Chinese evergreen is a highly tolerant houseplant which makes it suitable for beginners. You will find this plant in the offices due to its tolerance to low light conditions.
However, it is not unusual to notice curling leaves if the plant does not have the right living conditions.
Since various reasons can cause the curling of leaves, it can become challenging to identify the exact issue with your Chinese evergreen. That is where this article can help you.
Here are all the possible reasons that might be causing curled leaves on your Chinese evergreen.
- Direct sunlight
- Poor water quality
- Low humidity levels
- Lack of nutrients
- Pest infestation
- Old leaves
Without wasting any time, let’s get into the details.
If you consider the natural habitat of a Chinese evergreen plant, you will notice that it is habituated with dappled sunlight and is not exposed to direct sunlight.
Even as indoor plants, a Chinese evergreen will require indirect sunlight and not react well to the direct intense rays of the sun.

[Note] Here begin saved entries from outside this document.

(* ===== verification/KvCodec.v ===== *)
(** * kvstore: the page codec round trip

    [writeNode] followed by [decodeNode] gives back the node, for every
    well-formed node that fits in a page (btree.go). *)

From S2P Require Import Prelude KvNode.
Local Open Scope Z_scope.

Lemma zlen_zero_page : zlen zero_page = PageSize.
Proof. reflexivity. Qed.

Lemma zlen_le_encode n z : zlen (le_encode n z) = Z.of_nat n.
Proof. unfold zlen. now rewrite le_encode_length. Qed.

Lemma payload_nonneg es : 0 <= payload es.
Proof.
  induction es as [|e es IH]; simpl; [lia|].
  unfold entryBytes. pose proof (zlen_nonneg (e_key e)). pose proof (zlen_nonneg (e_value e)). lia.
Qed.

Lemma entryBytes_nonneg e : 0 <= entryBytes e.
Proof.
  unfold entryBytes. pose proof (zlen_nonneg (e_key e)). pose proof (zlen_nonneg (e_value e)). lia.
Qed.

Lemma payload_cons e es : payload (e :: es) = entryBytes e + payload es.
Proof. reflexivity. Qed.

Lemma payload_app a b : payload (a ++ b) = payload a + payload b.
Proof. induction a as [|e a IH]; simpl; [done|]. lia. Qed.

(** Side conditions of the slice lemmas. *)
Ltac page_side :=
  unfold put_u16, put_u64, nodeHeaderSize, nodeEntrySize, PageSize in *;
  rewrite ?zlen_le_encode; try lia.

(** Directory slot [i] of [page] describes [e], whose key and value bytes lie
    at or above offset [lo]. *)
Definition slot_holds (page : bytes) (i lo : Z) (e : btreeEntry) : Prop :=
  let base := nodeHeaderSize + i * nodeEntrySize in
  exists keyOff valOff,
    zslice base 2 page = le_encode 2 keyOff /\
    zslice (base + 2) 2 page = le_encode 2 (zlen (e_key e)) /\
    zslice (base + 4) 2 page = le_encode 2 valOff /\
    zslice (base + 6) 2 page = le_encode 2 (zlen (e_value e)) /\
    zslice (base + 8) 8 page = le_encode 8 (e_child e) /\
    zslice keyOff (zlen (e_key e)) page = e_key e /\
    zslice valOff (zlen (e_value e)) page = e_value e /\
    0 <= lo <= keyOff /\ keyOff + zlen (e_key e) <= PageSize /\
    lo <= valOff /\ valOff + zlen (e_value e) <= PageSize.

(** The page [writeEntries] leaves after its first entry. *)
Definition write_one (e : btreeEntry) (i cursor : Z) (page : bytes) : bytes :=
  let valueOff := cursor - zlen (e_value e) in
  let keyOff := valueOff - zlen (e_key e) in
  let base := nodeHeaderSize + i * nodeEntrySize in
  put_u64 (base + 8) (e_child e)
    (put_u16 (base + 6) (zlen (e_value e))
      (put_u16 (base + 4) valueOff
        (put_u16 (base + 2) (zlen (e_key e))
          (put_u16 base keyOff
            (zput keyOff (e_key e) (zput valueOff (e_value e) page)))))).

Lemma writeEntries_cons e r i cursor page :
  e_key e <> [] ->
  writeEntries (e :: r) i cursor page =
  writeEntries r (i + 1) (cursor - entryBytes e) (write_one e i cursor page).
Proof.
  intros Hk. cbn [writeEntries]. destruct (e_key e) as [|k ks] eqn:E; [done|].
  rewrite <- E. replace (length (e_key e) =? 0)%nat with false by (now rewrite E).
  unfold entryBytes, write_one. f_equal; lia.
Qed.

Section write_one.
  Context (e : btreeEntry) (i cursor : Z) (page : bytes).
  Context (Hi : 0 <= i) (Hlen : zlen page = PageSize) (Hc : cursor <= PageSize)
          (Hroom : nodeHeaderSize + (i + 1) * nodeEntrySize <= cursor - entryBytes e).

Local Ltac lens :=
  repeat rewrite zlen_zput; rewrite ?zlen_le_encode; unfold entryBytes in *;
  pose proof (zlen_nonneg (e_key e)); pose proof (zlen_nonneg (e_value e)); page_side.

Lemma write_one_length : zlen (write_one e i cursor page) = PageSize.
Proof using Hi Hlen Hc Hroom.
  unfold write_one, put_u16, put_u64. lens.
Qed.

(** The bytes outside the entry's slot, key and value are untouched. *)
Lemma write_one_frame o n :
  0 <= o -> 0 <= n ->
  (o + n <= nodeHeaderSize + i * nodeEntrySize \/
   (nodeHeaderSize + (i + 1) * nodeEntrySize <= o /\ o + n <= cursor - entryBytes e) \/
   cursor <= o) ->
  zslice o n (write_one e i cursor page) = zslice o n page.
Proof using Hi Hlen Hc Hroom.
  intros Ho Hn Hd. unfold write_one, put_u16, put_u64.
  rewrite !zslice_zput_disjoint; [done|..]; lens.
Qed.

Lemma write_one_slot : slot_holds (write_one e i cursor page) i (cursor - entryBytes e) e.
Proof using Hi Hlen Hc Hroom.
  unfold slot_holds, write_one, put_u16, put_u64.
  exists (cursor - zlen (e_value e) - zlen (e_key e)), (cursor - zlen (e_value e)).
  repeat split; try (lens; fail).
  all: repeat (first
    [ rewrite zslice_zput_same by lens; reflexivity
    | rewrite zslice_zput_disjoint by lens ]).
Qed.
End write_one.

(** A slot survives writes that avoid its slot bytes and data area. *)
Lemma slot_holds_frame page page' i lo lo' e :
  0 <= i -> 0 <= lo' <= lo -> slot_holds page i lo e ->
  (forall o n, 0 <= o -> 0 <= n ->
     o + n <= nodeHeaderSize + (i + 1) * nodeEntrySize \/ lo <= o ->
     zslice o n page' = zslice o n page) ->
  slot_holds page' i lo' e.
Proof.
  intros Hi Hlo (ko & vo & H1 & H2 & H3 & H4 & H5 & H6 & H7 & Hk & Hk2 & Hv & Hv2) Hf.
  pose proof (zlen_nonneg (e_key e)). pose proof (zlen_nonneg (e_value e)).
  unfold nodeHeaderSize, nodeEntrySize in *.
  exists ko, vo. rewrite !Hf by page_side. repeat split; auto; lia.
Qed.

Lemma writeEntries_spec es : forall i cursor page,
  0 <= i -> zlen page = PageSize -> cursor <= PageSize ->
  nodeHeaderSize + (i + zlen es) * nodeEntrySize <= cursor - payload es ->
  Forall (fun e => e_key e <> []) es ->
  exists page', writeEntries es i cursor page = (Ok tt, page') /\
    zlen page' = PageSize /\
    (forall o n, 0 <= o -> 0 <= n ->
       o + n <= nodeHeaderSize + i * nodeEntrySize \/ cursor <= o ->
       zslice o n page' = zslice o n page) /\
    (forall k e, es !! k = Some e -> slot_holds page' (i + Z.of_nat k) 0 e).
Proof.
  induction es as [|e es IH]; intros i cursor page Hi Hlen Hc Hroom Hk.
  { exists page. simpl. repeat split; auto. intros k e He. done. }
  inv Hk. rewrite payload_cons, zlen_cons in Hroom.
  pose proof (entryBytes_nonneg e) as Hb. pose proof (payload_nonneg es) as Hpb.
  pose proof (zlen_nonneg es) as Hes.
  assert (Hr1 : nodeHeaderSize + (i + 1) * nodeEntrySize <= cursor - entryBytes e)
    by (unfold nodeEntrySize in *; lia).
  rewrite writeEntries_cons by auto.
  destruct (IH (i + 1) (cursor - entryBytes e) (write_one e i cursor page))
    as (page' & Hw & Hl & Hfr & Hs); auto; try lia.
  { now apply write_one_length. }
  exists page'. split; [done|]. split; [done|]. split.
  - intros o n Ho Hn Hd. rewrite Hfr by (unfold nodeEntrySize in *; lia).
    apply write_one_frame; auto. lia.
  - intros [|k] e' He'; simpl in He'.
    + injection He' as <-. rewrite Z.add_0_r.
      apply (slot_holds_frame (write_one e i cursor page) page' i (cursor - entryBytes e) 0 e);
        [lia|page_side|now apply write_one_slot|auto].
    + replace (i + Z.of_nat (S k)) with (i + 1 + Z.of_nat k) by lia. now apply Hs.
Qed.

Lemma le_decode_16 v : 0 <= v <= PageSize -> le_decode (le_encode 2 v) = v.
Proof. intros H. apply le_decode_encode_small. unfold PageSize in H. simpl. lia. Qed.

Lemma slot_holds_decode page i e :
  e_key e <> [] -> 0 <= e_child e < 2 ^ 64 -> slot_holds page i 0 e ->
  decodeEntry page i = Ok e.
Proof.
  intros Hk Hc (ko & vo & H1 & H2 & H3 & H4 & H5 & H6 & H7 & Hk1 & Hk2 & Hv1 & Hv2).
  pose proof (zlen_nonneg (e_key e)). pose proof (zlen_nonneg (e_value e)).
  unfold decodeEntry, get_u16, get_u64. rewrite H1, H2, H3, H4, H5.
  rewrite !le_decode_16 by lia. rewrite (le_decode_encode_small 8) by (simpl; lia).
  assert (zlen (e_key e) <> 0).
  { unfold zlen. destruct (e_key e); [done|]. simpl. lia. }
  destruct (Z.eqb_spec (zlen (e_key e)) 0); [lia|].
  destruct (Z.ltb_spec ko 0); [lia|]. destruct (Z.ltb_spec (zlen (e_key e)) 0); [lia|].
  destruct (Z.ltb_spec PageSize (ko + zlen (e_key e))); [lia|].
  destruct (Z.ltb_spec vo 0); [lia|]. destruct (Z.ltb_spec (zlen (e_value e)) 0); [lia|].
  destruct (Z.ltb_spec PageSize (vo + zlen (e_value e))); [lia|]. simpl.
  rewrite H6, H7. now destruct e.
Qed.

Lemma decodeEntries_spec typ page es : forall acc i,
  i = zlen acc ->
  Forall (entry_ok typ) (acc ++ es) -> sorted_entries (acc ++ es) ->
  (forall k e, es !! k = Some e -> slot_holds page (i + Z.of_nat k) 0 e) ->
  decodeEntries typ page (length es) i acc = Ok (acc ++ es).
Proof.
  induction es as [|e es IH]; intros acc i -> Hok Hs Hsl; simpl.
  { now rewrite app_nil_r. }
  pose proof (Hsl 0%nat e eq_refl) as He. rewrite Z.add_0_r in He.
  assert (Hoke : entry_ok typ e) by (rewrite Forall_app, Forall_cons in Hok; tauto).
  destruct Hoke as (Hk & Hch & Hbr).
  rewrite (slot_holds_decode _ _ _ Hk Hch He). simpl.
  replace (match last acc with Some prev => negb (bltb (e_key prev) (e_key e)) | None => false end)
    with false.
  2: { destruct (last acc) as [prev|] eqn:El; [|done]. symmetry. apply negb_false_iff, bltb_lt.
       apply last_Some in El as [acc' ->]. rewrite <- app_assoc in Hs.
       apply StronglySorted_app_1_r in Hs. apply StronglySorted_cons in Hs as [Hs _].
       now inv Hs. }
  replace ((typ =? nodeBranch) && (e_child e =? 0)) with false.
  2: { symmetry. apply andb_false_iff. destruct (Z.eqb_spec typ nodeBranch) as [Hb|]; [|auto].
       right. apply Z.eqb_neq. auto. }
  rewrite (IH (acc ++ [e])); rewrite <- ?app_assoc; auto.
  - autorewrite with klen. lia.
  - intros k e' He'. replace (zlen acc + 1 + Z.of_nat k) with (zlen acc + Z.of_nat (S k)) by lia.
    now apply Hsl.
Qed.

(** The header bytes [writeNode] leaves before the entry loop. *)
Lemma header_page typ count next :
  let page := put_u64 8 next (put_u16 2 count (zput 0 [z2b typ] zero_page)) in
  zlen page = PageSize /\ zslice 0 1 page = [z2b typ] /\
  zslice 2 2 page = le_encode 2 count /\ zslice 8 8 page = le_encode 8 next.
Proof.
  repeat split.
Qed.

Lemma lookup0_slice (page : bytes) b : zslice 0 1 page = [b] -> page !! 0%nat = Some b.
Proof.
  intros H. assert (zslice 0 1 page !! 0%nat = Some b) as H' by now rewrite H.
  rewrite zslice_lookup in H' by lia. now case_decide.
Qed.

Lemma nodeFits_room n :
  nodeFits n = true ->
  nodeHeaderSize + (0 + zlen (n_entries n)) * nodeEntrySize <= PageSize - payload (n_entries n).
Proof. unfold nodeFits, nodeSize. rewrite Z.leb_le. lia. Qed.

Lemma encode_decode n page :
  node_ok n -> nodeFits n = true -> 
  exists page', encodeNode n page = (Ok tt, page') /\ zlen page' = PageSize /\
    decodeNode (n_id n) page' = Ok n.
Proof.
  intros (Ht & Hn & Hok & Hs) Hfit. unfold encodeNode. rewrite Hfit. simpl negb. cbv iota.
  destruct (header_page (n_typ n) (zlen (n_entries n)) (n_next n)) as (Hl & H0 & H2 & H8).
  destruct (writeEntries_spec (n_entries n) 0 PageSize _ ltac:(lia) Hl ltac:(lia)
              (nodeFits_room n Hfit)) as (page' & Hw & Hl' & Hfr & Hsl).
  { eapply Forall_impl; [exact Hok|]. intros e He. apply He. }
  exists page'. split; [done|]. split; [done|].
  pose proof (nodeFits_room n Hfit) as Hroom. pose proof (payload_nonneg (n_entries n)).
  pose proof (zlen_nonneg (n_entries n)) as Hnn.
  unfold nodeHeaderSize, nodeEntrySize, PageSize in Hroom.
  unfold decodeNode. rewrite Hl', Z.eqb_refl. simpl negb. cbv iota.
  rewrite <- (Hfr 0 1) in H0 by (unfold nodeHeaderSize; lia).
  rewrite <- (Hfr 2 2) in H2 by (unfold nodeHeaderSize; lia).
  rewrite <- (Hfr 8 8) in H8 by (unfold nodeHeaderSize; lia).
  rewrite (lookup0_slice _ _ H0), b2z_z2b.
  unfold get_u16, get_u64. rewrite H2, H8.
  rewrite le_decode_16 by (unfold PageSize; lia).
  rewrite (le_decode_encode_small 8) by (simpl; lia).
  replace (n_typ n mod 256) with (n_typ n) by (destruct Ht as [-> | ->]; reflexivity).
  replace (negb (n_typ n =? nodeLeaf) && negb (n_typ n =? nodeBranch)) with false
    by (destruct Ht as [-> | ->]; reflexivity).
  destruct (Z.ltb_spec PageSize (nodeHeaderSize + zlen (n_entries n) * nodeEntrySize)) as [Hx|_].
  { unfold nodeHeaderSize, nodeEntrySize, PageSize in Hx. lia. }
  unfold zlen at 1. rewrite Nat2Z.id.
  rewrite (decodeEntries_spec (n_typ n) page' (n_entries n) [] 0); auto.
  now destruct n.
Qed.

However, if your Chinese evergreen is exposed to direct sunlight, the leaves will get sunburned and curl.
You can fix this by moving your Chinese evergreen plant to a spot that doesn’t receive direct sunlight but has enough indirect light. You can also use artificial lights as Chinese evergreens do well under that.
You must also remove the damaged leaves as the scorched leaves do not become healthy even if you stop exposing the plant to direct sunlight.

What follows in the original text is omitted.